● **EXERCISE**
Give back one number only: how many lines in the material below contain "caddr".

● **THE INPUT**

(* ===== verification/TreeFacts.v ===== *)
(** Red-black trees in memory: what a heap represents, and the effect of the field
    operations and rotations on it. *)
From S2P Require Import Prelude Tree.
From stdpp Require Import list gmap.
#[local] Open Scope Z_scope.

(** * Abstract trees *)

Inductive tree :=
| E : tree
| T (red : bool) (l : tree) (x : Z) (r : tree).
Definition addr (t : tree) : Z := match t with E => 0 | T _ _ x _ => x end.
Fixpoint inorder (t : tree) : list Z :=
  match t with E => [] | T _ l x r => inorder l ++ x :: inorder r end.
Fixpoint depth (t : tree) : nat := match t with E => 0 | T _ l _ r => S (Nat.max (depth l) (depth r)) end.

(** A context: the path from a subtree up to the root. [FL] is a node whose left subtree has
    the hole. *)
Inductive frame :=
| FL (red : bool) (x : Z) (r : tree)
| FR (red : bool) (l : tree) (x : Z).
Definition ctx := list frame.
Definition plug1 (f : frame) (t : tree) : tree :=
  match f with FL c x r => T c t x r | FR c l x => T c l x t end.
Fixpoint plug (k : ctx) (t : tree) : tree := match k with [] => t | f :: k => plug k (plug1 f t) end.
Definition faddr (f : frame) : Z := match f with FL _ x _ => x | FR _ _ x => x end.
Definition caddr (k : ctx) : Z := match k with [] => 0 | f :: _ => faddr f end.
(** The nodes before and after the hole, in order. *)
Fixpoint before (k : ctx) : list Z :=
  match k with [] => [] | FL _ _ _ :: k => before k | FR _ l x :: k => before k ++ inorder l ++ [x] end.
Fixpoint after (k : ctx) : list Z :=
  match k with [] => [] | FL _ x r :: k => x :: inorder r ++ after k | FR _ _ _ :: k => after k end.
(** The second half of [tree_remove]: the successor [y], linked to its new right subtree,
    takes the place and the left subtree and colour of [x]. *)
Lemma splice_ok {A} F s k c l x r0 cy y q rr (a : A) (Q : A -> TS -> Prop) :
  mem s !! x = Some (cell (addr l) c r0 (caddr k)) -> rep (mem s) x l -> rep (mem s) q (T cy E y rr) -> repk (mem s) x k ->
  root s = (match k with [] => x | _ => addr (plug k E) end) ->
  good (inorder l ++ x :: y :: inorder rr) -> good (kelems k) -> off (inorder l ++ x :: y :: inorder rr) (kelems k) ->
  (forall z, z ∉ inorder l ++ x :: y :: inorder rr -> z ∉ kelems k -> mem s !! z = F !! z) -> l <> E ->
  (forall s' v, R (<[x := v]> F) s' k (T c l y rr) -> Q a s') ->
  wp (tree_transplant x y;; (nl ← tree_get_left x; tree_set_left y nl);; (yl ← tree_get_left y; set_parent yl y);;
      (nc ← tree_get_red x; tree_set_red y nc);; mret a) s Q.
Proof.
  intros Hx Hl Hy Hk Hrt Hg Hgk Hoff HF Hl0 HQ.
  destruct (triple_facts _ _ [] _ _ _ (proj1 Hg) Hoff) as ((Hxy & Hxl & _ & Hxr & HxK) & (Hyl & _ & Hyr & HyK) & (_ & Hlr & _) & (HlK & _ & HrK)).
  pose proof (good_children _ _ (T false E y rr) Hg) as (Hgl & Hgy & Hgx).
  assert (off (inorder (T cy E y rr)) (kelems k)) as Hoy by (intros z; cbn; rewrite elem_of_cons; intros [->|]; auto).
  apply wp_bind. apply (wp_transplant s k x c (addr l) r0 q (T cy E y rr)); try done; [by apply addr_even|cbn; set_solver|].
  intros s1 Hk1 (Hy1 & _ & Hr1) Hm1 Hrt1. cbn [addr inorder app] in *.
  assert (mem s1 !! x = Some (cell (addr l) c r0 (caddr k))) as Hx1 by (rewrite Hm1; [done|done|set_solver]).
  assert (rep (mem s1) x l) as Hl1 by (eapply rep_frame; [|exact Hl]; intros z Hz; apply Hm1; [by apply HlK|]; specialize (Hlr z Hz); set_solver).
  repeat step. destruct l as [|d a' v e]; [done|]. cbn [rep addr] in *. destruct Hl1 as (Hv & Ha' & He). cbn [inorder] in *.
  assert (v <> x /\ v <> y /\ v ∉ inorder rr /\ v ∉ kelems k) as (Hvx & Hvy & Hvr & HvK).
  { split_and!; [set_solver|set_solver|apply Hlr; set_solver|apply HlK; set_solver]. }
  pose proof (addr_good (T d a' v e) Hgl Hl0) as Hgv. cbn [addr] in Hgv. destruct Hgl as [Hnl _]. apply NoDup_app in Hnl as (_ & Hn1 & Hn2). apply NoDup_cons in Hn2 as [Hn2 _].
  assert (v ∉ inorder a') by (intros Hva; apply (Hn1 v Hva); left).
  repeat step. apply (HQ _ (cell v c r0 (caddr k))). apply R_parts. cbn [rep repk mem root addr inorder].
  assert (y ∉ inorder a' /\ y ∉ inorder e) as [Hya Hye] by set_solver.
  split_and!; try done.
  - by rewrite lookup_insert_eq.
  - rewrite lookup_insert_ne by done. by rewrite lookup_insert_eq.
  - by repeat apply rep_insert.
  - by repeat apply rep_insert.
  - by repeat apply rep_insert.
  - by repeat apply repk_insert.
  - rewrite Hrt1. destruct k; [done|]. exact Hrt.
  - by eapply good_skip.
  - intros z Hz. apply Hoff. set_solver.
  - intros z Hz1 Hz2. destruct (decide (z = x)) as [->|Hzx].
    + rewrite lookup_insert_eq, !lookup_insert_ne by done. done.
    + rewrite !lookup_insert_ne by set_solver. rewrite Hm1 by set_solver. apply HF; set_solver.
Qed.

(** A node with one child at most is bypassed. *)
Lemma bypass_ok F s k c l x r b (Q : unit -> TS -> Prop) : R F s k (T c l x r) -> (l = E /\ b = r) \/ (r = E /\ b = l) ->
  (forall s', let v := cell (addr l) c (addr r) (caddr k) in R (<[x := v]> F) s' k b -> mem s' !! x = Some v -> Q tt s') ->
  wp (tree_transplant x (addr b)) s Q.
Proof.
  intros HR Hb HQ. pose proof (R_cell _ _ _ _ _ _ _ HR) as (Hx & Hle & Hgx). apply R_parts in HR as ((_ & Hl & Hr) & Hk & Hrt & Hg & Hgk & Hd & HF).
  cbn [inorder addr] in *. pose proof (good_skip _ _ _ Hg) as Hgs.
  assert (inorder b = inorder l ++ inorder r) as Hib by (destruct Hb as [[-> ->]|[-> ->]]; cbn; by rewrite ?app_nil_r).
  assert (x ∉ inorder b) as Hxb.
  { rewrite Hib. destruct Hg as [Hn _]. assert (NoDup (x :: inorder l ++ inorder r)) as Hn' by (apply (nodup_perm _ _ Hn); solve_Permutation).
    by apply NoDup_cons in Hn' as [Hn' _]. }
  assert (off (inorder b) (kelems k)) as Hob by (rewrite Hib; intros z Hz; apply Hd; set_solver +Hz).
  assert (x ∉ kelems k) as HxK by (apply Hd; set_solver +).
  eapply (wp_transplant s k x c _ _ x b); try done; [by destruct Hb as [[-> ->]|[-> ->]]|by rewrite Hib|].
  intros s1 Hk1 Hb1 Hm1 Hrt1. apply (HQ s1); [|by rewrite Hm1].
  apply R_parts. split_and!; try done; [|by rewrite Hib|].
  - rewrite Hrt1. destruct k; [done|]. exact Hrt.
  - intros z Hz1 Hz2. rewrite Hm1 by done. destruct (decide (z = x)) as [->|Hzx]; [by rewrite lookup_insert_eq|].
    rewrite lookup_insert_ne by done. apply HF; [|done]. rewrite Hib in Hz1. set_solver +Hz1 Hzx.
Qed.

● **ANSWER AREA**
5